#### Task inputs

(* ===== verification/MallocBlocks.v ===== *)
(** The blocks of the core's heap ([Malloc]) as values: where their fields
    are, and what the operations on one block do to memory. *)
From stdpp Require Import base list.
From Stdlib Require Import ZArith Lia.
From S2P Require Import Prelude Mem LibcMem Malloc.
Open Scope prog_scope.
Open Scope Z_scope.

(** ** Words *)

(** Rounding down to a multiple of a power of two *)
Lemma land_lnot k x : 0 <= k -> Z.land x (Z.lnot (2 ^ k - 1)) = x - x mod 2 ^ k.
Proof.
  intros Hk. rewrite <- Z.ldiff_land. replace (2 ^ k - 1) with (Z.ones k) by (rewrite Z.ones_equiv; lia).
  rewrite Z.ldiff_ones_r, Z.shiftl_mul_pow2, Z.shiftr_div_pow2 by done.
  pose proof (Z.div_mod x (2 ^ k)). lia.
Qed.

Lemma lor_one x : x mod 2 = 0 -> Z.lor x 1 = x + 1.
Proof.
  intros Hx. rewrite (Z.div_mod x 2), Hx by done. replace (2 * (x / 2) + 0) with (x / 2 * 2 ^ 1) by lia.
  rewrite lor_add_pow2; lia.
Qed.

Lemma land_one x : Z.land x 1 = x mod 2.
Proof. change 1 with (Z.ones 1). by rewrite Z.land_ones. Qed.

(** A word elsewhere is as it was. *)
Lemma load_store_other n k m p q v : p + Z.of_nat n <= q \/ q + Z.of_nat k <= p ->
  load_le n (store_le k m q v) p = load_le n m p.
Proof. intros H. apply load_le_ext. intros x Hx. apply store_le_outside. lia. Qed.

(** ** Blocks *)

(** The overheads of an arena's blocks: the word for the heap profile, if
    any, and the redzones *)
Record geo := Geo { g_hp : Z; g_rz : Z; g_client : bool }.
Definition g_lo g : Z := g_hp g + 8 + g_rz g.
Definition g_hi g : Z := g_rz g + 8.
Definition g_ovh g : Z := g_lo g + g_hi g.
Definition geo_ok g : Prop :=
  (g_hp g = 0 \/ g_hp g = 16) /\ 8 <= g_rz g <= 2 ^ 16 /\ (8 + g_rz g) mod 16 = 0.

Record blk := Blk { baddr : Z; bsz : Z; bused : bool }.
Definition bend (b : blk) : Z := baddr b + bsz b.
Definition btag (b : blk) : Z := if bused b then bsz b else bsz b + 1.

Definition blk_wf g (b : blk) : Prop :=
  0 < baddr b /\ baddr b mod 16 = 0 /\ bsz b mod 16 = 0 /\ g_ovh g <= bsz b /\ bend b < 2 ^ 64.

Definition redzones g (m : gmem) (b : blk) : Prop := forall i, 0 <= i < g_rz g ->
  m (baddr b + (g_hp g + 8 + i)) = rz_byte (baddr b) REDZONE_LO_MASK /\
  m (baddr b + (bsz b - 8 - i - 1)) = rz_byte (baddr b) REDZONE_HI_MASK.

(** The size is at both ends, *)
Definition tagged g (m : gmem) (b : blk) : Prop :=
  load_le 8 m (baddr b + g_hp g) = btag b /\ load_le 8 m (bend b - 8) = btag b.

(** and the redzones of the core's blocks are intact. *)
Definition blk_in g (m : gmem) (b : blk) : Prop :=
  tagged g m b /\ (bused b = true -> g_client g = false -> redzones g m b).

(** The links of a free block *)
Definition pv g (m : gmem) (b : blk) : Z := load_le 8 m (baddr b + g_hp g + 8).
Definition nx (m : gmem) (b : blk) : Z := load_le 8 m (bend b - 16).

(** The bytes of a block around its payload *)
Definition admin_byte g (b : blk) (x : Z) : Prop := baddr b <= x < baddr b + g_lo g \/ bend b - g_hi g <= x < bend b.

########

Prompt: Each line in the listing is to be returned exactly.

Exercise answer:
(* ===== verification/MallocBlocks.v ===== *)
(** The blocks of the core's heap ([Malloc]) as values: where their fields
    are, and what the operations on one block do to memory. *)
From stdpp Require Import base list.
From Stdlib Require Import ZArith Lia.
From S2P Require Import Prelude Mem LibcMem Malloc.
Open Scope prog_scope.
Open Scope Z_scope.

(** ** Words *)

(** Rounding down to a multiple of a power of two *)
Lemma land_lnot k x : 0 <= k -> Z.land x (Z.lnot (2 ^ k - 1)) = x - x mod 2 ^ k.
Proof.
  intros Hk. rewrite <- Z.ldiff_land. replace (2 ^ k - 1) with (Z.ones k) by (rewrite Z.ones_equiv; lia).
  rewrite Z.ldiff_ones_r, Z.shiftl_mul_pow2, Z.shiftr_div_pow2 by done.
  pose proof (Z.div_mod x (2 ^ k)). lia.
Qed.

Lemma lor_one x : x mod 2 = 0 -> Z.lor x 1 = x + 1.
Proof.
  intros Hx. rewrite (Z.div_mod x 2), Hx by done. replace (2 * (x / 2) + 0) with (x / 2 * 2 ^ 1) by lia.
  rewrite lor_add_pow2; lia.
Qed.

Lemma land_one x : Z.land x 1 = x mod 2.
Proof. change 1 with (Z.ones 1). by rewrite Z.land_ones. Qed.

(** A word elsewhere is as it was. *)
Lemma load_store_other n k m p q v : p + Z.of_nat n <= q \/ q + Z.of_nat k <= p ->
  load_le n (store_le k m q v) p = load_le n m p.
Proof. intros H. apply load_le_ext. intros x Hx. apply store_le_outside. lia. Qed.

(** ** Blocks *)

(** The overheads of an arena's blocks: the word for the heap profile, if
    any, and the redzones *)
Record geo := Geo { g_hp : Z; g_rz : Z; g_client : bool }.
Definition g_lo g : Z := g_hp g + 8 + g_rz g.
Definition g_hi g : Z := g_rz g + 8.
Definition g_ovh g : Z := g_lo g + g_hi g.
Definition geo_ok g : Prop :=
  (g_hp g = 0 \/ g_hp g = 16) /\ 8 <= g_rz g <= 2 ^ 16 /\ (8 + g_rz g) mod 16 = 0.

Record blk := Blk { baddr : Z; bsz : Z; bused : bool }.
Definition bend (b : blk) : Z := baddr b + bsz b.
Definition btag (b : blk) : Z := if bused b then bsz b else bsz b + 1.

Definition blk_wf g (b : blk) : Prop :=
  0 < baddr b /\ baddr b mod 16 = 0 /\ bsz b mod 16 = 0 /\ g_ovh g <= bsz b /\ bend b < 2 ^ 64.

Definition redzones g (m : gmem) (b : blk) : Prop := forall i, 0 <= i < g_rz g ->
  m (baddr b + (g_hp g + 8 + i)) = rz_byte (baddr b) REDZONE_LO_MASK /\
  m (baddr b + (bsz b - 8 - i - 1)) = rz_byte (baddr b) REDZONE_HI_MASK.

(** The size is at both ends, *)
Definition tagged g (m : gmem) (b : blk) : Prop :=
  load_le 8 m (baddr b + g_hp g) = btag b /\ load_le 8 m (bend b - 8) = btag b.

(** and the redzones of the core's blocks are intact. *)
Definition blk_in g (m : gmem) (b : blk) : Prop :=
  tagged g m b /\ (bused b = true -> g_client g = false -> redzones g m b).

(** The links of a free block *)
Definition pv g (m : gmem) (b : blk) : Z := load_le 8 m (baddr b + g_hp g + 8).
Definition nx (m : gmem) (b : blk) : Z := load_le 8 m (bend b - 16).

(** The bytes of a block around its payload *)
Definition admin_byte g (b : blk) (x : Z) : Prop := baddr b <= x < baddr b + g_lo g \/ bend b - g_hi g <= x < bend b.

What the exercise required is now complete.